New Drug May Serve As A Boon In Treating Both Diabetes And Bone Loss

In what could serve as a boon to millions of people across the globe, researchers have developed a new class of compound that has shown promise in treating both diabetes and bone disease.


In addition to its more obvious ills, Type-2 diabetes is a condition closely associated with bone fractures, increasing the risk of fractures twofold. To make matters worse, certain anti-diabetic drugs further increase this risk, particularly in postmenopausal women, severely limiting their treatment options.
But the new dual-targeting drug candidate, referenced as “SR10171”, could treat both diabetes and bone disease. “SR10171 improves bone mass regardless of body mass index, normal to obese,” said co-lead researcher Patrick Griffin, professor at the Florida campus of The Scripps Research Institute (TSRI) in the US.
The compound increases bone mass by protecting and increasing the activity of bone cells in various stages of normal bone maintenance, utilizing mechanisms that overlap those that regulate whole-body energy metabolism.
Over the past decade, Griffin and his colleague, TSRI Associate Professor Theodore Kamenecka, have focused on the details of molecules that increase sensitivity to insulin (a hormone that regulates blood sugar).

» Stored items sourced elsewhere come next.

(** X6: for one requested symbol the bars come in strictly ascending time
    order, all carry that symbol, and every bucket start is a multiple of the
    bucket length since the epoch. *)
Theorem single_symbol_bars_ascending (db : DB) (sym : string)
    (timeframe : string) (minutes_back now : Z) (bars_df : list BarRow.t)
    (db' : DB) :
  resample_ticks_to_bars db [sym] timeframe minutes_back now = Ok (bars_df, db') ->
  StronglySorted bar_ts_lt bars_df
  /\ forall bar, bar ∈ bars_df ->
       BarRow.symbol bar = sym /\ BarRow.ts bar mod width_of timeframe = 0.
Proof.
  rewrite resample_ticks_to_bars_eq. intros [= <- _].
  rewrite resampled_single. unfold symbol_frame.
  pose proof (width_of_pos timeframe) as Hw.
  destruct (List.filter (has_symbol sym) _) as [|r sub] eqn:E; simpl.
  - split; [constructor|]. intros bar H. inversion H.
  - destruct (resample_symbol_sorted (width_of timeframe) sym (r :: sub) Hw) as [H1 H2].
    split; [exact H1|]. intros bar Hb. apply H2. now apply list_elem_of_In.
Qed.

Lemma single_symbol_bars_ascending_witness :
  StronglySorted bar_ts_lt [bar_10_00; bar_10_05]
  /\ forall bar, bar ∈ [bar_10_00; bar_10_05] ->
       BarRow.symbol bar = "A" /\ BarRow.ts bar mod width_of "1m" = 0.
Proof.
  eapply (single_symbol_bars_ascending db_example "A" "1m" 60 now_example).
  vm_compute. reflexivity.
Defined.






Lemma NoDup_map_In_eq {A B} (f : A -> B) (l : list A) (a b : A) :
  List.NoDup (map f l) -> In a l -> In b l -> f a = f b -> a = b.
Proof.
  induction l as [|x l IH]; simpl; [contradiction|].
  intros Hnd Ha Hb E. apply List.NoDup_cons_iff in Hnd as [Hx Hnd].
  destruct Ha as [->|Ha], Hb as [->|Hb]; auto.
  - exfalso. apply Hx. rewrite E. now apply in_map.
  - exfalso. apply Hx. rewrite <- E. now apply in_map.
Qed.

Lemma NoDup_map_filter {A B} (f : A -> B) (p : A -> bool) (l : list A) :
  List.NoDup (map f l) -> List.NoDup (map f (List.filter p l)).
Proof.
  induction l as [|x l IH]; simpl; [auto|].
  intros Hnd. apply List.NoDup_cons_iff in Hnd as [Hx Hnd].
  destruct (p x); simpl; [|auto].
  apply List.NoDup_cons_iff. split; [|auto].
  intros H. apply Hx. apply in_map_iff in H as (y & E & Hy).
  apply filter_In in Hy as [Hy _]. rewrite <- E. now apply in_map.
Qed.

(** Two time-sorted lists of the same rows with distinct timestamps are
    the same list. *)
Lemma sorted_perm_unique (l1 l2 : list TickRow.t) :
  StronglySorted ts_le l1 -> StronglySorted ts_le l2 -> Permutation l1 l2 ->
  List.NoDup (map TickRow.ts l1) -> l1 = l2.
Proof.
  revert l2. induction l1 as [|a l1 IH]; intros l2 H1 H2 HP Hnd.
  - apply Permutation_nil in HP. now subst.
  - destruct l2 as [|b l2].
    { apply Permutation_sym, Permutation_nil in HP. discriminate. }
    assert (In a (b :: l2)) as Ha by (apply (Permutation_in _ HP); now left).
    assert (In b (a :: l1)) as Hb
      by (apply (Permutation_in _ (Permutation_sym HP)); now left).
    assert (TickRow.ts a <= TickRow.ts b) as Hab.
    { destruct Hb as [<-|Hb]; [lia|]. apply (sorted_head_min _ _ _ H1 _ Hb). }
    assert (TickRow.ts b <= TickRow.ts a) as Hba.
    { destruct Ha as [<-|Ha]; [lia|]. apply (sorted_head_min _ _ _ H2 _ Ha). }
    assert (a = b) as <-.
    { apply (NoDup_map_In_eq TickRow.ts (a :: l1)); [exact Hnd|now left|exact Hb|lia]. }
    f_equal. apply IH.
    + now apply StronglySorted_inv in H1.
    + now apply StronglySorted_inv in H2.
    + now apply Permutation_cons_inv in HP.
    + simpl in Hnd. now apply List.NoDup_cons_iff in Hnd.
Qed.

Lemma sub_ts_NoDup (db : DB) (symbols : list string) (minutes_back now : Z)
    (s : string) :
  List.NoDup (map tick_key (ticks db)) ->
  List.NoDup (map TickRow.ts
                (List.filter (has_symbol s) (get_ticks db symbols minutes_back now))).
Proof.
  intros Hnd. rewrite get_ticks_of_symbol.
  rewrite filter_map_comm, filter_filter_andb, map_map.
  set (p := fun t : Tick.t => _ && _).
  pose proof (NoDup_map_filter tick_key p _ Hnd) as H.
  assert (map tick_key (List.filter p (ticks db))
          = map (pair s) (map (fun t => TickRow.ts (tick_row t)) (List.filter p (ticks db)))) as E.
  { rewrite map_map. apply map_ext_in. intros t Ht.
    apply filter_In in Ht as [_ Ht]. unfold p in Ht.
    apply andb_true_iff in Ht as [Ht _]. unfold has_symbol in Ht. simpl in Ht.
    apply bool_decide_eq_true in Ht. unfold tick_key. now rewrite Ht. }
  rewrite E in H. now apply NoDup_map_inv in H.
Qed.

Lemma get_ticks_Permutation (db db2 : DB) (symbols : list string)
    (minutes_back now : Z) :
  Permutation (ticks db) (ticks db2) ->
  Permutation (get_ticks db symbols minutes_back now)
              (get_ticks db2 symbols minutes_back now).
Proof.
  intros HP. rewrite !get_ticks_Permutation_scan.
  now apply Permutation_map, filter_Permutation'.
Qed.

Lemma symbol_frame_Permutation (db db2 : DB) (symbols : list string)
    (minutes_back now : Z) (w : Z) (s : string) :
  Permutation (ticks db) (ticks db2) ->
  List.NoDup (map tick_key (ticks db)) ->
  symbol_frame w (get_ticks db symbols minutes_back now) s
  = symbol_frame w (get_ticks db2 symbols minutes_back now) s.
Proof.
  intros HP Hnd. unfold symbol_frame.
  pose proof (filter_Permutation' (has_symbol s) _ _
                (get_ticks_Permutation db db2 symbols minutes_back now HP)) as Hsub.
  pose proof (sub_ts_NoDup db symbols minutes_back now s Hnd) as Hts.
  destruct (List.filter (has_symbol s) (get_ticks db symbols minutes_back now))
    as [|r sub] eqn:E1;
    destruct (List.filter (has_symbol s) (get_ticks db2 symbols minutes_back now))
    as [|r2 sub2] eqn:E2.
  - reflexivity.
  - apply Permutation_nil in Hsub. discriminate.
  - apply Permutation_sym, Permutation_nil in Hsub. discriminate.
  - f_equal. unfold resample_symbol.
    assert (sort_by_ts (r :: sub) = sort_by_ts (r2 :: sub2)) as ->; [|reflexivity].
    apply sorted_perm_unique; try apply sort_by_ts_sorted.
    + rewrite !sort_by_ts_Permutation. exact Hsub.
    + eapply Permutation_NoDup; [|exact Hts].
      apply Permutation_map, Permutation_sym, sort_by_ts_Permutation.
Qed.

(** X9: with distinct (symbol, timestamp), the bars do not depend on the order
    in which the ticks were stored. *)
Theorem bars_independent_of_storage_order (db db2 : DB) (symbols : list string)
    (timeframe : string) (minutes_back now : Z) (bars_df : list BarRow.t)
    (db1 : DB) :
  Permutation (ticks db) (ticks db2) ->
  List.NoDup (map tick_key (ticks db)) ->
  resample_ticks_to_bars db symbols timeframe minutes_back now = Ok (bars_df, db1) ->
  exists db3,
    resample_ticks_to_bars db2 symbols timeframe minutes_back now = Ok (bars_df, db3).
Proof.
  intros HP Hnd. rewrite !resample_ticks_to_bars_eq. intros [= <- _].
  assert (resampled db2 symbols timeframe minutes_back now
          = resampled db symbols timeframe minutes_back now) as ->.
  { unfold resampled. f_equal.
    assert (forall l : list string,
              omap (symbol_frame (width_of timeframe)
                      (get_ticks db2 symbols minutes_back now)) l
              = omap (symbol_frame (width_of timeframe)
                        (get_ticks db symbols minutes_back now)) l) as H; [|apply H].
    induction l as [|s l IH]; [reflexivity|].
    simpl. rewrite <- (symbol_frame_Permutation db db2 symbols minutes_back now _ s HP Hnd).
    destruct (symbol_frame _ _ s); [f_equal|]; exact IH. }
  eexists. reflexivity.
Qed.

Using newly discovered information, the researchers made significant advances in developing a family of drug candidates that target a receptor known as peroxisome proliferator-activated receptors gamma (PPARĪ³), a key regulator of stem cells controlling bone formation and bone resorption and a master regulator of fat.
“So you could use such a drug to treat osteoporosis whether patients are diabetic or not,” Griffin added. The drug increases bone mass by expanding bone formation (deposition of new bone) and bone turnover (a normal process of replacement of old bone).
A proper balance of these two processes is critical to healthy bone maintenance, and this balance is frequently negatively affected in diabetic patients. In animal models treated with the compound, fat formation in the bone marrow was successfully blocked independent of their metabolic state (healthy or diabetic), showed the study published online in the journal EbioMedicine.